Thanks to Dr.’s Trevor Avery and David Kristie for thoughtful counsel and revisions on proposal and final thesis drafts, and to Dr.’s Anna Redden and Phil Taylor for providing direction, advice, and positive feedback. I am also appreciative of my examining committee (Dr. Gavin Kernaghan and Dr. Melanie Coombs) for feedback on my final draft.
Thanks to family and friends who advised, supported, and encouraged me through this degree. My husband Wyatt Keenan, who was there for every moment and has bottomless belief in me. Veronika L. Wright, who went through this process before me understood the ups and the downs. And my parents Theresa Bunbury and Pierre Blanchette, who got me here, and inspire me to always give my best. A final mention to the late Dr. David L. Bunbury, who is a reminder of the joy that is found in a love of learning.

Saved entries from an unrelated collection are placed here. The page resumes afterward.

Lemma loops_agree f spec args buffer ptrs buffer' ptrs' :
  format_consistent f spec = true -> Forall arg_ok args ->
  write_loop f spec args buffer ptrs = Done (buffer', ptrs') ->
  length_loop f spec args (u32 (zlen buffer)) = Done (u32 (zlen buffer')).
Proof.
  revert spec args buffer ptrs. induction f as [|c f IH]; intros spec args buffer ptrs Hf Hargs H.
  - destruct spec; simpl in *; [done|]. by injection H as <- <-.
  - destruct spec as [o|]; cbn [format_consistent write_loop length_loop] in *.
    + destruct (modifier c o) as [o'|]; [by eapply IH|].
      apply andb_true_iff in Hf as [Hc Hf].
      destruct (write_item o (conv_of c) args (zlen buffer)) as [[[out p] args']| |] eqn:Hi;
        simpl in H; [|done..].
      apply item_agree in Hi as [-> Hargs']; [|done..]. simpl.
      rewrite u32_add_l, <- zlen_app. by eapply IH.
    + destruct (Ascii.eqb c "%"); [by eapply IH|].
      rewrite u32_add_l. eapply IH in H; [|done..]. rewrite zlen_app in H. by apply H.
Qed.

(** ** Theorems *)

(** C19.  Sizing and writing agree: whenever the format string avoids the two
    inconsistent modifier combinations, [ssh_format] allocates exactly the
    octets that [ssh_vformat_write] fills, so it neither overruns the packet
    nor fails its final assertion. *)
Theorem ssh_format_fills_exactly f args buffer ptrs
  (Hf : format_consistent f None = true) (Hargs : Forall arg_ok args)
  (Hw : write_loop f None args [] [] = Done (buffer, ptrs)) (Hlen : zlen buffer < 2 ^ 32) :
  ssh_vformat_length f args = Done (zlen buffer)
  /\ ssh_format_cells f args = Done (buffer, ptrs).
Proof.
  pose proof (loops_agree f None args [] [] buffer ptrs Hf Hargs Hw) as L.
  change (u32 (zlen [])) with 0 in L. pose proof (zlen_nonneg buffer).
  rewrite u32_small in L by lia. fold (ssh_vformat_length f args) in L.
  split; [done|]. unfold ssh_format_cells, ssh_vformat_write. rewrite L. simpl. rewrite Hw. simpl.
  rewrite Z.ltb_irrefl, Z.eqb_refl. done.
Qed.

Definition sample_args : list fmt_arg := [VWord 94; VWord 2; VData [7; 8]; VNum (-129)].

Theorem ssh_format_fills_exactly_witness :
  write_loop "%c%s%n" None sample_args [] []
  = Done (Some <$> [94; 0; 0; 0; 2; 7; 8; 0; 0; 0; 2; 255; 127], [])
  /\ ssh_vformat_length "%c%s%n" sample_args = Done 13.
Proof.
  assert (H : write_loop "%c%s%n" None sample_args [] []
    = Done (Some <$> [94; 0; 0; 0; 2; 7; 8; 0; 0; 0; 2; 255; 127], [])) by (vm_compute; reflexivity).
  split; [exact H|].
  refine (proj1 (ssh_format_fills_exactly "%c%s%n" sample_args
    (Some <$> [94; 0; 0; 0; 2; 7; 8; 0; 0; 0; 2; 255; 127]) [] _ _ H _)).
  - reflexivity.
  - repeat constructor; vm_compute; intuition discriminate.
  - vm_compute; reflexivity.
Defined.

(** The two combinations the agreement excludes do go wrong.  A decimal
    length in front of hexadecimal data is sized with the length of the data
    and written with twice that, so the packet is overrun when the doubled
    length has one more digit; a decimal [%z] is written with a second, binary
    length field that is never counted, so the packet is always overrun. *)
Theorem ssh_format_inconsistent_specs d s
  (Hd : 5 <= zlen d < 10) (Hs : zlen s < 2 ^ 31) :
  ssh_format_cells "%xds" [VWord (zlen d); VData d] = Crash OutOfBounds
  /\ ssh_format_cells "%dz" [VCstr s] = Crash OutOfBounds.
Proof.
  unfold ssh_format_cells, ssh_vformat_length, ssh_vformat_write.
  pose proof (zlen_nonneg s). split.
  - cbn. unfold memcpy. rewrite Z.leb_refl. simpl.
    rewrite !zlen_octets, zlen_app, zlen_format_hex_string, zlen_write_decimal_length.
    rewrite take_ge by (unfold zlen; lia). unfold length_field; simpl.
    replace (format_size_in_decimal (zlen d)) with 1.
    + replace (format_size_in_decimal (u32 (2 * zlen d))) with 2.
      * rewrite u32_small by lia. rewrite (proj2 (Z.ltb_lt _ _)); [done|lia].
      * rewrite u32_small by lia.
        assert (zlen d = 5 \/ zlen d = 6 \/ zlen d = 7 \/ zlen d = 8 \/ zlen d = 9) as E by lia.
        by repeat destruct E as [->|E]; try rewrite E.
    + assert (zlen d = 5 \/ zlen d = 6 \/ zlen d = 7 \/ zlen d = 8 \/ zlen d = 9) as E by lia.
      by repeat destruct E as [->|E]; try rewrite E.
  - cbn -[WRITE_UINT32].
    rewrite !zlen_octets, !zlen_app, zlen_write_decimal_length, zlen_WRITE_UINT32.
    unfold length_field; simpl.
    pose proof (format_size_in_decimal_le (zlen s)).
    pose proof (format_size_in_decimal_pos (zlen s)).
    rewrite u32_small by lia. rewrite (proj2 (Z.ltb_lt _ _)); [done|lia].
Qed.

Theorem ssh_format_inconsistent_specs_witness :
  ssh_format_cells "%xds" [VWord 5; VData [1; 2; 3; 4; 5]] = Crash OutOfBounds
  /\ ssh_format_cells "%dz" [VCstr [65]] = Crash OutOfBounds.
Proof.
  apply (ssh_format_inconsistent_specs [1; 2; 3; 4; 5] [65]); vm_compute; auto.
  split; [discriminate | reflexivity].
Defined.

End Format.
(** Run a parser whose outcome is known, then its continuation. *)
Lemma bind_Done {A B} (p : Parser A) (k : A -> Parser B) b a b' :
  p b = (Done a, b') -> (p ≫= k) b = k a b'.
Proof. intros E. unfold mbind, parser_bind. by rewrite E. Qed.

Lemma parse_field_pending f t b r :
  field_ok f t -> zlen (field_octets f) < 2 ^ 32 -> pending b (field_octets f ++ r) ->
  exists b', parse_field t b = (Done f, b') /\ pending b' r.
Proof.
  intros Hok Hlen Hb. destruct f, t; try done; cbn [parse_field field_octets field_ok] in *.
  - rewrite u8_small in Hb by apply Hok. destruct (parse_uint8_pending b c r Hb) as (b'&E&Hb').
    exists b'. by rewrite (bind_Done _ _ _ _ _ E).
  - destruct (parse_uint32_pending b i r Hb Hok) as (b'&E&Hb').
    exists b'. by rewrite (bind_Done _ _ _ _ _ E).
  - destruct (parse_string_then (fun s => mret (FString s)) b s r Hb Hlen) as (b'&E&Hb'). by exists b'.
  - destruct Hok as (Hmax&_&Hlim).
    destruct (parse_string_then (fun digits => if negb (limit =? 0) && (u32 (limit + 1) <? zlen digits)
      then reject else mret (bignum_parse_s digits)) b _ r Hb Hlen) as (b'&E&Hb').
    exists b'. split; [|done]. erewrite bind_Done; [|etrans; [exact E|]]; [done|].
    rewrite (proj1 (format_s_correct n Hmax)). destruct Hlim as [->|[Hl Hl']]; [done|].
    pose proof (zlen_nonneg (bignum_format_s n)).
    rewrite u32_small, (proj2 (Z.ltb_ge _ _)), andb_false_r by lia. done.
  - destruct (parse_string_then (fun start => if 64 <? zlen start then reject
      else mret (lookup_atom start)) b _ r Hb Hlen) as (b'&E&Hb').
    destruct (get_atom_name_facts a Hok) as (_&Hf&_&_). unfold name_fits in Hf.
    exists b'. split; [|done]. erewrite bind_Done; [|etrans; [exact E|]]; [done|].
    rewrite (proj2 (Z.ltb_ge _ _)) by lia. by rewrite (proj1 (atom_ok_spec a Hok)).
  - destruct Hok as (Hl&Hlim&Hn).
    destruct (parse_atom_list_pending limit b l r Hb Hlen Hl Hlim Hn) as (b'&E&Hb').
    exists b'. by rewrite (bind_Done _ _ _ _ _ E).
Qed.

Lemma parse_packet_pending fs ts b :
  Forall2 field_ok fs ts -> zlen (packet_octets fs) < 2 ^ 32 -> pending b (packet_octets fs) ->
  exists b', parse_packet ts b = (Done fs, b').
Proof.
  intros H. revert b. induction H as [|f t fs ts Hf _ IH]; intros b Hlen Hb.
  - exists b. cbn [parse_packet]. unfold parse_eod, mbind, parser_bind, left.
    by rewrite (LEFT_pending b [] Hb).
  - cbn [packet_octets mbind list_bind] in Hlen, Hb. fold (packet_octets fs) in Hlen, Hb.
    rewrite zlen_app in Hlen. pose proof (zlen_nonneg (field_octets f)).
    pose proof (zlen_nonneg (packet_octets fs)).
    destruct (parse_field_pending f t b _ Hf ltac:(lia) Hb) as (b1&E1&Hb1).
    destruct (IH b1 ltac:(lia) Hb1) as (b2&E2). exists b2.
    cbn [parse_packet]. by rewrite (bind_Done _ _ _ _ _ E1), (bind_Done _ _ _ _ _ E2).
Qed.

Lemma field_octets_ok f t : field_ok f t -> bytes_ok (field_octets f).
Proof.
  destruct f, t; simpl; try done; intros Hok.
  - apply Forall_singleton. apply u8_range.
  - apply WRITE_UINT32_ok.
  - apply Forall_app_2; [apply WRITE_UINT32_ok | tauto].
  - apply Forall_app_2; [apply WRITE_UINT32_ok | apply bignum_format_s_ok].
  - apply Forall_app_2; [apply WRITE_UINT32_ok | by apply get_atom_name_facts].
  - apply Forall_app_2; [apply WRITE_UINT32_ok | apply join_atoms_ok; tauto].
Qed.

Thanks for financial support to Acadia University, NSERC, Growing Forward 2 funding, and the onion growers of Nova Scotia: Scott Newcomb, Peter Sawler, William Spurr, and Peter Swetnam. Further thanks to the onion growers for their interest in this project and the knowledge they shared, and to Peter Sawler for providing field sites and storage space. Thanks as well to Rosalie Madden (Perennia), for helping to facilitate this collaboration.
Finally, thanks to the K. C. Irving Centre for the use of a phytotron and potting space, to biology technicians Alanna Maynard and Heather Elliott, and to volunteer waterers: all assistance has been greatly appreciated, and to Acadia University for being the right place for me and providing me with so many opportunities.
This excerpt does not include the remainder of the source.